Gene therapy: Practical aspects of implementation.

Abstract

The first wave of gene therapies for haemophilia submitted for regulatory review utilize a liver‐directed approach in which a functional gene copy of factor VIII (FVIII) or factor IX (FIX) is packaged inside a recombinant adeno‐associated viral vector (rAAV). Following a single treatment event, these particles are taken up into liver cells, where the rAAV uncoats and delivers the DNA to the nucleus of the cell, where genetic elements that accompany the gene allow for efficient expression and secretion of FVIII or FIX protein into the plasma. An immune response to the vector capsid has been manifest by elevations in common liver enzymes that must be diligently followed postinfusion for weeks and months afterward and if signs of toxicity appear, will trigger a course of immunosuppression. Despite this, the studies have shown that this works in the great majority of individuals and the immunosuppression course is either avoided or short‐lived for many.
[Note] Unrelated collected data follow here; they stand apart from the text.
(** [execute] on a message with a data part, when the parts before the
    data part convert: the task is announced ([submitted] for a new task,
    then [working]) and the conversion error leaves [execute] as a
    [ValueError]; no terminal update is emitted, the session service is
    not asked and the in-flight set is as before. *)
Theorem execute_unsupported_part lib runner
    (context : RequestContext) (s : ExecState) (pre post : list A2APart)
    (gs : list GenaiPart) d m :
  message context = Some (pre ++ DataPart d m :: post)%list ->
  comprehension (_convert_a2a_part_to_genai lib) pre = Ret gs ->
  execute lib runner context s
  = (Raise (ValueError "Unsupported part type: <class 'a2a.types.DataPart'>"),
     mkExecState (_active_sessions s) (emitted s ++ opening context)).
Proof.
  intros Hmsg Hpre. unfold opening. exec. rewrite Hmsg.
  rewrite (data_part_stops_comprehension lib pre post gs d m Hpre).
  destruct (current_task context); exec; by rewrite <- ?app_assoc.
Qed.

Lemma execute_unsupported_part_witness :
  execute Scenario.lib Scenario.runner
    (ScenarioMore.new_task [TextPart "Plan Tokyo" None;
                            DataPart (VDict [("days", VInt 5)]) None])
    ScenarioMore.busy
  = (Raise (ValueError "Unsupported part type: <class 'a2a.types.DataPart'>"),
     mkExecState {[ "s7" ]}
       ([] ++ [StatusUpdate submitted None false;
               StatusUpdate working None false])).
Proof.
  exact (execute_unsupported_part Scenario.lib Scenario.runner
           (ScenarioMore.new_task [TextPart "Plan Tokyo" None;
                                   DataPart (VDict [("days", VInt 5)]) None])
           ScenarioMore.busy [TextPart "Plan Tokyo" None] []
           [Part_text "Plan Tokyo"] (VDict [("days", VInt 5)]) None
           eq_refl eq_refl).
Defined.

(** Whatever happens afterwards, the first updates of [execute] are
    [submitted] exactly when there is no current task, and then
    [working]; everything else it emits comes after them, and what the
    sink held before is kept. *)
Theorem execute_announces_first lib runner
    (context : RequestContext) (s : ExecState) :
  exists rest,
    emitted (snd (execute lib runner context s))
    = (emitted s ++ opening context ++ rest)%list.
Proof.
  unfold opening. exec.
  set (s1 := mkExecState (_active_sessions s)
               (emitted s
                ++ match current_task context with
                   | None => [StatusUpdate submitted None false]
                   | Some _ => []
                   end ++ [StatusUpdate working None false])).
  assert (forall user_content,
            exists rest,
              emitted (snd (_process_request lib runner user_content
                              (context_id context) s1))
              = (emitted s1 ++ rest)%list) as Hproc.
  { intros uc.
    destruct (_upsert_session runner (context_id context) s1)
      as [[obj|e] s0] eqn:Hup.
    - destruct (process_request_updates lib runner uc _ _ _ _ Hup)
        as (body & tail & -> & _). by exists (body ++ tail)%list.
    - rewrite (ExecutorFacts.process_request_upsert_raises _ _ _ _ _ _ _ Hup).
      exists []. by rewrite app_nil_r. }
  assert (match current_task context with
          | Some _ => ret tt
          | None => update_status submitted None false
          end s
          = (Ret tt,
             mkExecState (_active_sessions s)
               (emitted s
                ++ match current_task context with
                   | None => [StatusUpdate submitted None false]
                   | Some _ => []
                   end))) as Hopen.
  { destruct (current_task context); exec; [|done].
    rewrite app_nil_r. by destruct s. }
  revert Hopen. exec. intros ->. exec. rewrite <- app_assoc. fold s1.
  destruct (message context) as [ps|]; [|exists []; by rewrite app_nil_r].
  destruct (comprehension (_convert_a2a_part_to_genai lib) ps) as [uc|e];
    [|exists []; by rewrite app_nil_r].
  destruct uc as [|g uc]; cbn [UserContent];
    [exists []; by rewrite app_nil_r|].
  destruct (Hproc (g :: uc)) as (rest & ->). exists rest.
  subst s1. cbn [emitted]. by rewrite <- !app_assoc.
Qed.

(** [cancel] never builds the unsupported-operation error it means to
    raise: the error class takes no positional argument, so the call
    always ends with a [TypeError].  Before that it has taken the
    session out of the in-flight set, left every other session where it
    was, and emitted nothing. *)
Theorem cancel_discards_and_raises lib
    (context : RequestContext) (s : ExecState) :
  let result := cancel lib context s in
  fst result
  = Raise (mkExn "TypeError" (library_message lib "UnsupportedOperationError"))
  /\ (context_id context ∉ _active_sessions (snd result))
  /\ (forall other, other ≠ context_id context ->
        other ∈ _active_sessions (snd result) <-> other ∈ _active_sessions s)
  /\ emitted (snd result) = emitted s.
Proof.
  exec. destruct (bool_decide _) eqn:Hin; exec;
    cbn [fst snd _active_sessions emitted].
  - split; [done|]. split; [|split; [|done]].
    + rewrite elem_of_difference, elem_of_singleton. tauto.
    + intros other Ho. rewrite elem_of_difference, elem_of_singleton. tauto.
  - apply bool_decide_eq_false in Hin. done.
Qed.

End ExecutorMore.

(* ===================================================================== *)
(** ** More of the routing agent: requests, telemetry, session helpers *)
(* ===================================================================== *)

Module RoutingMore.

Import Routing RoutingSession Spec SpecMore RoutingFacts.

Lemma falsy_context_field (v : pyval) :
  truthy v = false -> context_field v = None.
Proof. by destruct v as [| | | |[|c r]| |]. Qed.

(** A request that was built: JSON-RPC id and message id agree, the role
    is "user", the task text is the only part, and no task id is carried. *)
Lemma build_request_shape self agent_name task client (h h' : Heap)
    (r : SendMessageRequest) :
  build_request self agent_name task client h = (Ret r, h') ->
  id r = messageId (params r)
  /\ role (params r) = "user"
  /\ parts (params r) = [task]
  /\ taskId (params r) = None.
Proof.
  run. rewrite lookup_insert_eq, lookup_insert_ne by done.
  replace (str_eq agent_name (default VNone (Some (VStr agent_name))))
    with true by (symmetry; apply String.eqb_refl).
  rewrite andb_true_r.
  destruct (truthy (default VNone (state h !! "task_id"))) eqn:Ht; step;
    [intros [=]|].
  repeat (case_match; step); intros Hb; simplify_eq;
    match goal with
    | H : model_validate _ = Ret _ |- _ =>
        apply model_validate_built in H as [mid [_ ->]]
    end; cbn; by rewrite (falsy_context_field _ Ht).
Qed.

(** One call sends at most one request (there is no retry), and a request
    it sends has the JSON-RPC id equal to the message id, the role "user",
    the task text as its single part, and never a [taskId]. *)
Theorem at_most_one_request self agent_name task (h : Heap) :
  exists new,
    sent_requests (effects (snd (send_message self agent_name task h)))
    = (sent_requests (effects h) ++ new)%list
    /\ (length new <= 1)%nat
    /\ Forall (fun r => id r = messageId (params r)
                        /\ role (params r) = "user"
                        /\ parts (params r) = [task]
                        /\ taskId (params r) = None) new.
Proof.
  destruct (remote_agent_connections self !! agent_name) as [client|] eqn:Hc.
  - pose proof (send_message_heap self agent_name task h client Hc)
      as (_ & rest & He & _ & Hr). cbv zeta in He.
    rewrite He, sent_requests_app. cbn [sent_requests].
    destruct (build_request self agent_name task client (tick h))
      as [[r|e] h2] eqn:Hb.
    + exists [r]. rewrite Hr. split; [done|]. split; [done|].
      constructor; [|done]. by apply (build_request_shape _ _ _ _ _ _ _ Hb).
    + exists []. rewrite Hr. cbn. split; [done|]. split; [lia|constructor].
  - rewrite (send_message_unregistered _ _ _ _ Hc). cbn [snd tick effects].
    exists []. rewrite app_nil_r. cbn. split; [done|].
    split; [lia|constructor].
Qed.

Lemma dispatch_effects self agent_name client start_time
    (r : SendMessageRequest) (h : Heap) :
  effects (snd (dispatch self agent_name client start_time r h))
  = (effects h
     ++ Send (agent_url client) r
        :: match agent_client_send self client r with
           | Ret _ =>
               [Post trace_url
                  (VDict [("agent_name",
                           VStr (replace_char "&" "_"
                                   (replace_char " " "_" (lower agent_name))));
                          ("project_name", VStr "MakeEasyTravel");
                          ("trace_id", get_current_trace_id self);
                          ("processed_status", VBool false)])]
           | Raise _ => []
           end)%list.
Proof.
  run. destruct (agent_client_send self client r) as [resp|e]; step.
  - destruct (requests_post self _ _); destruct resp as [c m|[t|m]]; step;
      by rewrite <- app_assoc.
  - done.
Qed.

(** The effects of a call on a registered agent, in order: the write of
    the active agent; then, if a request was built, the request; then, only
    if the remote agent answered it, one push of trace metadata.  A call
    whose send raised pushes nothing. *)
Theorem telemetry_only_after_response self agent_name task (h : Heap)
    client :
  remote_agent_connections self !! agent_name = Some client ->
  exists rest,
    effects (snd (send_message self agent_name task h))
    = (effects h ++ SetState "active_agent" (VStr agent_name) :: rest)%list
    /\ (rest = []
        \/ (exists r e,
              agent_client_send self client r = Raise e
              /\ rest = [Send (agent_url client) r])
        \/ (exists r response payload,
              agent_client_send self client r = Ret response
              /\ item "processed_status" payload = Some (VBool false)
              /\ rest = [Send (agent_url client) r;
                         Post trace_url payload])).
Proof.
  intros Hc. rewrite (send_message_registered _ _ _ _ _ Hc).
  pose proof (build_request_heap self agent_name task client (tick h))
    as (_ & He & _).
  destruct (build_request self agent_name task client (tick h))
    as [[r|e] h2]; cbn [snd] in *.
  - rewrite dispatch_effects, He, <- app_assoc. cbn [app].
    eexists. split; [reflexivity|].
    destruct (agent_client_send self client r) as [resp|e] eqn:Hs.
    + right. right. eexists r, resp, _. split; [done|].
      split; [|reflexivity]. reflexivity.
    + right. left. by exists r, e.
  - rewrite He. exists []. by split; [|left].
Qed.

Lemma telemetry_only_after_response_witness :
  let self :=
    Scenario.world
      (Raise (mkExn "ConnectError" "All connection attempts failed")) in
  exists rest,
    effects (snd (send_message self "BudgetAgent" "Estimate"
                    (Scenario.fresh ∅)))
    = ([] ++ SetState "active_agent" (VStr "BudgetAgent") :: rest)%list
    /\ (rest = []
        \/ (exists r e,
              agent_client_send self Scenario.budget r = Raise e
              /\ rest = [Send "http://0.0.0.0:10007" r])
        \/ (exists r response payload,
              agent_client_send self Scenario.budget r = Ret response
              /\ item "processed_status" payload = Some (VBool false)
              /\ rest = [Send "http://0.0.0.0:10007" r;
                         Post trace_url payload])).
Proof.
  exact (telemetry_only_after_response
           (Scenario.world
              (Raise (mkExn "ConnectError" "All connection attempts failed")))
           "BudgetAgent" "Estimate" (Scenario.fresh ∅) Scenario.budget
           eq_refl).
Defined.

Lemma response_outcome_but_elapsed self self' agent_name (t t' : Z)
    (r : SendMessageResponse) :
  model_dump self' = model_dump self ->
  same_but "elapsed_seconds" (Ret (response_outcome self agent_name t r))
    (Ret (response_outcome self' agent_name t' r)).
Proof.
  intros Hd. destruct r as [c m|[task|m]]; cbn [response_outcome];
    [reflexivity| |reflexivity].
  rewrite Hd. reflexivity.
Qed.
Optimal outcomes in the haemophilia population will be dependent on proper screening assessment and maintenance of liver health prior to consideration of gene therapy, close short‐term follow up and implementation of immunomodulatory strategies to identify and manage liver toxicity and preserve durable transgene expression. This review proposes best practices to assist clinical teams with overcoming the challenges this platform of therapy poses to the traditional clinical care models and infrastructure within the haemophilia treatment centres (HTCs) who will be coordinating the patient's journey through this potentially transformative therapy.